Vous critiquez l’idée d’un « 100 % renouvelable » prônée par certains responsables politiques. Pourquoi est-il, selon vous, irréaliste de se passer d’un socle de production pilotable comme le nucléaire ou l’hydraulique ?

Les adeptes du 100% renouvelables nous avancent deux arguments. Le premier, c’est l’argument du pilotage de la fréquence par les onduleurs des ENRi qui sont là pour transformer le courant continu issu des ENRi en courant alternatif nécessaire au réseau. Ils n’ont pas compris deux choses. C’est que sur un réseau électrique, la fréquence est le résultat de l’équilibre ou du déséquilibre de la consommation et de la production. La seule façon de rétablir cet équilibre et donc de faire varier la fréquence, c’est de faire varier la puissance active, ce que ne savent pas faire les ENRi. Et puis lorsque vous aurez trouvé dans le commerce des onduleurs qui fonctionnent avec des tensions de plusieurs dizaines de milliers de kV et des dizaines de milliers de MW, faites-moi signe !

Le second argument, c’est le stockage de l’électricité. Dans une logique éco-logique, on va tout de suite éliminer les batteries qui ont besoin de minerais extraits dans des mines polluantes sur des ressources terrestres, par définition, limitées et pour une durée de vie de 10 ans maximum. J’ai l’habitude de dire que si pour exister, les énergies renouvelables ont besoin de piller les ressources terrestres limitées dans des mines polluantes, elles ne sont pas renouvelables.

Le second argument ce sont les STEP, les Stations de Transfert d’Énergie par Pompage. C’est-à-dire que lorsque la production est supérieure à la consommation, on pompe l’eau pour la remonter au-dessus du barrage et on turbine cette eau quand c’est l’inverse. En France, nous sommes au maximum de nos capacités de barrages hydroélectriques. De plus, essayez aujourd’hui de construire un barrage qui va noyer une vallée. Un groupe d’ultras VERTS va transformer la vallée en ZAD, avec des heurts avec la police voire un mort.

Autrement dit, et c’est bien la leçon du black-out espagnol qu’a retenu RTE et REE, le gestionnaire du réseau espagnol, c’est de limiter à 50% la production des ENRi pour faire face à un aléa et donc de conserver un talon de 50% de moyens de production pilotable. On revient toujours au pragmatisme physique. Il aura fallu 5 morts dû à ce black-out pour comprendre la logique. Néanmoins, les politiques dans leurs déclarations n’ont toujours pas compris ou ne veulent pas admettre l’évidence. À l’inverse des décideurs industriels responsables devant la loi, un politique dogmatique n’admettra jamais être coupable.

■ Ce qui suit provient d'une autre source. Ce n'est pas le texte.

(** X1.  A file without a [FOUND] line gives the empty result set, and no
    line of it is parsed: the reader cannot raise. *)
Theorem no_found_empty_result f :
  Forall (fun line => Py.startswith line "FOUND" = false) f ->
  load_biclusters_lines f = Ok ∅.
Proof.
  intros Hf. unfold load_biclusters_lines, reader_init.
  assert (reader_loop (mk_reader ∅ (-1) 0 []) f = Ok (mk_reader ∅ (-1) 0 [])) as ->;
    [|reflexivity].
  induction Hf as [|line f Hl _ IH]; [reflexivity|].
  cbn [reader_loop]. rewrite (reader_step_idle _ _ _ Hl). exact IH.
Qed.

(** Inside a block the record lines are parsed and appended in order. *)
Lemma reader_loop_records recs : forall R i acc bs,
  Forall (fun line => Py.startswith line " " = true /\ blank line = false) recs ->
  rmap parse_record recs = Ok bs ->
  reader_loop (mk_reader R i 1 acc) recs = Ok (mk_reader R i 1 (acc ++ bs)).
Proof.
  induction recs as [|line recs IH]; intros R i acc bs Hr; simpl.
  - intros [= <-]. rewrite app_nil_r. reflexivity.
  - inversion Hr as [|? ? [Hsp Hb] Hr']; subst.
    destruct (parse_record line) as [b|] eqn:Eb; simpl; [|discriminate].
    destruct (rmap parse_record recs) as [bs'|] eqn:Ebs; simpl; [|discriminate].
    intros [= <-]. unfold reader_step. unfold blank in Hb.
    destruct (Py.truthy _); [|discriminate].
    rewrite (space_not_found _ Hsp), Hsp, Eb. simpl.
    rewrite (IH _ _ _ bs' Hr' eq_refl). rewrite <- app_assoc. reflexivity.
Qed.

Choix politiques et transition énergétique

OM : Vous avez pointé du doigt la PPE3 comme une continuation d’un clivage idéologique entre pro-nucléaires et pro-EnR. Quels sont les choix politiques récents qui, selon vous, ont aggravé ce clivage, comme la fermeture de Fessenheim ?

C’est plus qu’un clivage, c’est une blessure au cœur infligé par le gouvernement français en exercice. J’en ai déjà parlé plus haut. Fessenheim, sacrifié sur l’autel de l’écologisme, après la signature d’un accord politique entre les VERTS et le parti socialiste a été une blessure infligée à tous les salariés du nucléaire au regard de leur engagement. Imaginez ! L’Autorité de Sûreté Nucléaire, indépendante, avait écrit dans son bilan de l’année 2019, juste avant sa fermeture du 22 février 2020 et du 30 juin 2020, je cite « certains sites se distinguent de manière positive, dans le domaine de la sûreté : Fessenheim, Saint Alban et, dans une moindre mesure, Blayais. » Fessenheim était citée au premier rang du management de la sûreté des centrales françaises. La blessure n’était pas refermée, que Mme Borne se félicitait de la fermeture par ces mots « il y a ceux qui en parlent, nous on le fait. » Quelle violence !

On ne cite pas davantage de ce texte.